- Haveringland Hall, c.1936

General information
- Status: Demolished
- Type: Country house
- Architectural style: Italianate
- Location: Haveringland, Norfolk, England
- Coordinates: 52°44′N 1°10′E﻿ / ﻿52.733°N 1.167°E
- Construction started: 1839
- Completed: 1843
- Demolished: 1947
- Client: Edward Fellowes (later 1st Baron de Ramsey)

Technical details
- Material: Bath stone
- Floor count: 3

Design and construction
- Architect: Edward Blore

= Haveringland Hall, Norfolk =

Haveringland Hall was an Italianate country house at Haveringland in the English county of Norfolk.
Built 1839–1843 for Edward Fellowes, later 1st Baron de Ramsey, it was demolished in 1947 after wartime damage rendered it surplus to requirements.
The stable courtyard with its clock-tower survives and is listed at Grade II.

== Earlier houses ==
The earliest recorded house was a medieval moated manor owned by Sir Thomas Hyrne in 1580.
About 1674 William Fellowes built a new hall 0.5 mi (0.8 km) north of the moat, laying out formal gardens between the two sites.
Plans of 1674 and 1807, and a tithe map of 1738, show a two-storey mansion with mansard roofs and shallow projecting wings overlooking an artificial lake.
William Henry Fellowes occupied this second hall until his death in 1837; his son Edward demolished it in 1840.

== Third hall ==
In 1839 Edward Fellowes engaged architect Edward Blore to design a new house on higher ground north of the lakes.
Completed in 1843 and faced in Bath stone, the three-storey building featured corner attics, an observatory tower and roughly forty bedrooms.
A clock-tower gateway—its mechanism said to match those at Buckingham Palace—formed the main approach.

=== Ownership by the Barons de Ramsey ===
- Edward Fellowes was created Baron de Ramsey in 1887 but died one month later.
- His son William Fellowes, 2nd Baron de Ramsey, divided his year between Ramsey Abbey (summer) and Haveringland Hall (winter).
- The estate passed in 1925 to his grandson Ailwyn Fellowes, 3rd Baron de Ramsey. When he came of age in 1931 the trustees moved the family seat to Abbots Ripton Hall, leaving Haveringland largely unoccupied.
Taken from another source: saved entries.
(* ===== verification/StoreInvariants.v ===== *)
(** * The store's invariants (frontend/src/app/store.tsx)

    What every reachable state of [Store] satisfies: normalized data, a queue that only loses
    what the server has accepted, and merges that touch nothing but what was answered. *)
From Stdlib Require Import SpecFloat.
From S2P Require Import Prelude JsString Json Codec MeasurementTypes Host Samples OfflineQueue Endpoints ApiClient JsNumber AppTypes Dues Uploads Store.

(** ** Normalization *)

Lemma filterb_ext {A} (f g : A → bool) l : (∀ x, x ∈ l → f x = g x) → filterb f l = filterb g l.
Proof.
  induction l as [|x l IH]; intros Hfg; simpl; [done|].
  rewrite (Hfg x), IH by (intros; try apply Hfg; by constructor). done.
Qed.
(** Selecting what was selected. *)
Lemma filterb_selected {A} `{EqDecision A} (f : A → bool) l :
  filterb (λ x, bool_decide (x ∈ filterb f l)) l = filterb f l.
Proof.
  apply filterb_ext. intros x Hx. destruct (f x) eqn:E.
  - apply bool_decide_eq_true. by apply elem_of_filterb.
  - apply bool_decide_eq_false. rewrite elem_of_filterb. intros [_ Hf]. congruence.
Qed.
Lemma normalizeStep_idem w :
  normalizeInvoiceWorkflowStatus (normalizeInvoiceWorkflowStatus w) = normalizeInvoiceWorkflowStatus w.
Proof.
  unfold normalizeInvoiceWorkflowStatus. generalize ROLES as roles. intros roles. simpl. f_equal.
  - f_equal. destruct (bool_decide (ws_notifyOnEntry w = Some true)); reflexivity.
  - f_equal. apply filterb_selected.
Qed.
Lemma normalizeInvoice_idem i : normalizeInvoice (normalizeInvoice i) = normalizeInvoice i.
Proof.
  unfold normalizeInvoice at 2 3. destruct (ivc_workflowStatus i) as [w|] eqn:E.
  - unfold normalizeInvoice. simpl. by rewrite normalizeStep_idem.
  - unfold normalizeInvoice. by rewrite E.
Qed.
Lemma normalizeInvoice_id i : ivc_id (normalizeInvoice i) = ivc_id i.
Proof. unfold normalizeInvoice. by destruct (ivc_workflowStatus i). Qed.

(** The data needs no further normalization. *)
Record normalized (st : AppState) : Prop := {
  nm_invoices : ∀ i, i ∈ st_invoices st → normalizeInvoice i = i;
  nm_steps : ∃ steps, st_invoiceStatusSteps st = Some steps ∧
    ∀ w, w ∈ steps → normalizeInvoiceWorkflowStatus w = w }.

Lemma map_fixed {A} (f : A → A) l : (∀ x, x ∈ l → f x = x) → map f l = l.
Proof.
  induction l as [|x l IH]; intros Hf; simpl; [done|].
  rewrite (Hf x), IH by (intros; try apply Hf; by constructor). done.
Qed.
Lemma normalized_eq st : normalized st → normalizeAppState st = st.
Proof.
  intros [Hi (steps & Hs & Hw)]. unfold normalizeAppState.
  rewrite Hs. cbn [default]. rewrite (map_fixed _ _ Hi). cbn. rewrite (map_fixed _ _ Hw), <- Hs. by destruct st.
Qed.
Lemma normalized_normalize st : normalized (normalizeAppState st).
Proof.
  constructor; simpl.
  - intros i (j & -> & _)%list_elem_of_fmap. apply normalizeInvoice_idem.
  - eexists. split; [done|]. intros w (v & -> & _)%list_elem_of_fmap. apply normalizeStep_idem.
Qed.

Section Store.
Context {File : Type} `{Host}.
Abbreviation Store := (Store (File := File)).
Implicit Types s : Store.

(** ** What a step leaves in the queue *)

Definition ownerOf (item : QueuedInspection File) : str * str := (qi_organizationId item, qi_userId item).
Lemma ownedBy_owner o u (item : QueuedInspection File) : ownedBy o u item = true ↔ ownerOf item = (o, u).
Proof. unfold ownedBy, ownerOf. rewrite andb_true_iff, !streq_true. naive_solver. Qed.

(** Every capture stored before is still stored, for the same owner, but for those accepted,
    and every value stays under its own key. *)
Definition kept s s' : Prop :=
  so_accepted s ⊆ so_accepted s' ∧ OfflineQueue.keyed (so_db s') ∧
  ∀ k item, committed (so_db s) !! k = Some item → k ∉ so_accepted s' →
    ∃ item', committed (so_db s') !! k = Some item' ∧ ownerOf item' = ownerOf item.

Lemma kept_same s s' : OfflineQueue.keyed (so_db s) → committed (so_db s') = committed (so_db s) →
  so_accepted s' = so_accepted s → kept s s'.
Proof. intros Hk Hc Ha. unfold kept, OfflineQueue.keyed. rewrite Hc, Ha. split; [done|]. split; [exact Hk|eauto]. Qed.
Lemma kept_insert s s' item : OfflineQueue.keyed (so_db s) →
  (∀ old, committed (so_db s) !! qi_id item = Some old → ownerOf item = ownerOf old) →
  committed (so_db s') = <[qi_id item := item]> (committed (so_db s)) →
  so_accepted s' = so_accepted s → kept s s'.
Proof.
  intros Hk Ho Hc Ha. unfold kept, OfflineQueue.keyed. rewrite Hc, Ha. split; [done|]. split.
  - intros k i [[<- <-]|[_ Hi]]%lookup_insert_Some; [done|by apply Hk].
  - intros k old Hold _. destruct (decide (qi_id item = k)) as [<-|Hne].
    + rewrite lookup_insert_eq. eauto.
    + rewrite lookup_insert_ne by done. eauto.
Qed.
Lemma kept_trans s1 s2 s3 : kept s1 s2 → kept s2 s3 → kept s1 s3.
Proof.
  intros (Ha1 & Hk1 & H1) (Ha2 & Hk2 & H2). split; [set_solver|]. split; [done|].
  intros k item Hi Hn. destruct (H1 k item Hi) as (i2 & Hi2 & Ho2); [set_solver|].
  destruct (H2 k i2 Hi2 Hn) as (i3 & Hi3 & Ho3). exists i3. split; [done|congruence].
Qed.

Lemma listed_committed org user (db db' : Database File) r :
  listQueuedInspectionsForOwner org user db = (db', r) → committed db' = committed db.
Proof. intros Hl. pose proof (list_committed org user db) as Hc. by rewrite Hl in Hc. Qed.
Lemma marked_committed id e org user now (db db' : Database File) r : OfflineQueue.keyed db →
  markQueuedInspectionAttempt id e org user now db = (db', r) →
  committed db' = committed db ∨ ∃ item, committed db !! id = Some item ∧ qi_id item = id ∧
    committed db' = <[id := attempted item e now]> (committed db).
Proof.
  intros Hk [Hc|(item & Hl & _ & Hc)]%markQueuedInspectionAttempt_spec; [by left| |done].
  right. exists item. split; [done|]. split; [by apply Hk|done].
Qed.

(** The flush removes an item only once the server has accepted it. *)
Definition flushInv s : Prop :=
  match so_flush s with f_removing _ item _ => qi_id item ∈ so_accepted s | _ => True end.

Lemma flushNext_sending j items : ∀ j' item rest, flushNext j items ≠ f_removing (File := File) j' item rest.
Proof. induction items as [|i items IH]; intros j' item rest; simpl; [done|]. by case_match. Qed.
Lemma flushInv_next j items s : flushInv (withFlush true (flushNext j items) s).
Proof.
  unfold flushInv. simpl. pose proof (flushNext_sending j items) as Hn. destruct (flushNext j items); try done.
  by edestruct Hn.
Qed.

Section Steps.
Variable s : Store.
Hypothesis Hkeyed : OfflineQueue.keyed (so_db s).

Lemma refresh_kept o u : kept s (refreshPendingSync o u s) ∧
  so_flush (refreshPendingSync o u s) = so_flush s ∧ so_accepted (refreshPendingSync o u s) = so_accepted s.
Proof using Hkeyed.
  unfold refreshPendingSync. case_match; [by split; [apply kept_same|]|].
  destruct (listQueuedInspectionsForOwner o u (so_db s)) as [db r] eqn:El. apply listed_committed in El.
  destruct r; (split; [by apply kept_same|done]).
Qed.

Lemma flushListed_kept : flushInv s → kept s (flushListed s) ∧ flushInv (flushListed s).
Proof using Hkeyed.
  intros Hi. unfold flushListed. destruct (so_flush s) as [|j| | | |]; try (by split; [apply kept_same|]).
  destruct (listQueuedInspectionsForOwner _ _ (so_db s)) as [db r] eqn:El. apply listed_committed in El.
  destruct r; (split; [by apply kept_same|]); [apply flushInv_next|done].
Qed.
Lemma flushAnswered_kept r : flushInv s → kept s (flushAnswered r s) ∧ flushInv (flushAnswered r s).
Proof using Hkeyed.
  intros Hi. unfold flushAnswered. destruct (so_flush s) as [| |j item rest| | |]; try (by split; [apply kept_same|]).
  destruct r as [result|e]; [|by split; [apply kept_same|]]. split; [|by left].
  split; simpl; [set_solver|]. split; [done|eauto].
Qed.
Lemma flushRemoved_kept : flushInv s → kept s (flushRemoved s) ∧ flushInv (flushRemoved s).
Proof using Hkeyed.
  intros Hi. pose proof Hi as Ha. unfold flushRemoved. unfold flushInv in Ha.
  destruct (so_flush s) as [| | |j item rest| |]; try (by split; [apply kept_same|]).
  destruct (removeQueuedInspection _ _ _ (so_db s)) as [db r] eqn:Er.
  assert (Hk : ∀ f, kept s (withFlush true f (withDb db s))).
  { intros f. apply removeQueuedInspection_spec in Er as [Hc|(i & _ & _ & Hc)]; [by apply kept_same|].
    split; simpl; [done|]. unfold OfflineQueue.keyed. rewrite Hc. split.
    - intros k i' [_ Hl]%lookup_delete_Some. by apply Hkeyed.
    - intros k i' Hk Hn. rewrite lookup_delete_ne; [eauto|]. intros <-. done. }
  destruct r; (split; [apply Hk|]); [apply flushInv_next|done].
Qed.
Lemma flushMarked_kept i now : flushInv s → kept s (flushMarked i now s) ∧ flushInv (flushMarked i now s).
Proof using Hkeyed.
  intros Hi. unfold flushMarked, flushInv in *.
  destruct (so_flush s) as [| | | |j item e|] eqn:Ef; try (split; [by apply kept_same|by rewrite Ef]).
  destruct (markQueuedInspectionAttempt _ _ _ _ _ (so_db s)) as [db r] eqn:Er.
  assert (Hk : ∀ s', so_db s' = db → so_accepted s' = so_accepted s → kept s s').
  { intros s' <- Ha. apply marked_committed in Er as [Hc|(i' & Hl & Hid & Hc)]; [by apply kept_same| |done].
    eapply (kept_insert _ _ (attempted i' _ now)); [done| |by simpl; rewrite Hid|done].
    intros old. simpl. rewrite Hid, Hl. by intros [= <-]. }
  destruct r; [case_match|]; (split; [by apply Hk|done]).
Qed.
End Steps.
The House continued to be occupied occasionally by members of the Fellowes Family during the 1930s. The Hall was the site of the Wedding Reception of The Hon Diana Fellowes (sister of the 3rd Baron de Ramsey) in June 1932.

In May 1939 newspapers report that one of the 2nd Baron de Ramsey's daughters, Hermione, Baroness Cederstrom was in residence, and hosted a visit by her younger sister Sybil Butler, Countess of Ossory and her husband George Butler, Earl of Ossory.

==1940s: Vacancy, requisition and demolition==
In February 1940 the agents Knight, Frank & Rutley advertised Haveringland Hall, described as "enlarged and brought up to date" to be let with 26 acres of immediate grounds—or, if desired, with the sporting rights over the entire 4,267-acre estate. The Italian-style mansion was promoted for its large lake offering coarse fishing, while the estate's game books recorded average annual bags of 1,240 pheasants and about 700 partridges (plus wild-fowl shooting) over the preceding five seasons.

During the Second World War the grounds were requisitioned for RAF Swannington; the hall served as the officers’ mess from 1944.
A well-known photograph shows five B-24 Liberators of the 445th Bomb Group flying over the house.

===Sale===
In November 1946 the 4,290-acre Haveringland Estate—including Haveringland Hall (then still requisitioned), 131 acres of parkland with its fishing lake, fifteen tenant farms, seventy-two houses and cottages, and two licensed public houses—was advertised for auction at Norwich on 30 November.

== Demolition and legacy ==
Following the RAF's departure, the damaged house was demolished in 1947. Advertisements placed in November 1948 offered "valuable building materials" from Haveringland Hall for sale, signalling the final clearance of the house after demolition. Only foundations, cellars and an ice-house remain. The red-brick stable block with its clock-tower, and two lodge cottages on the west drive, survive in private use and the stables are Grade II listed.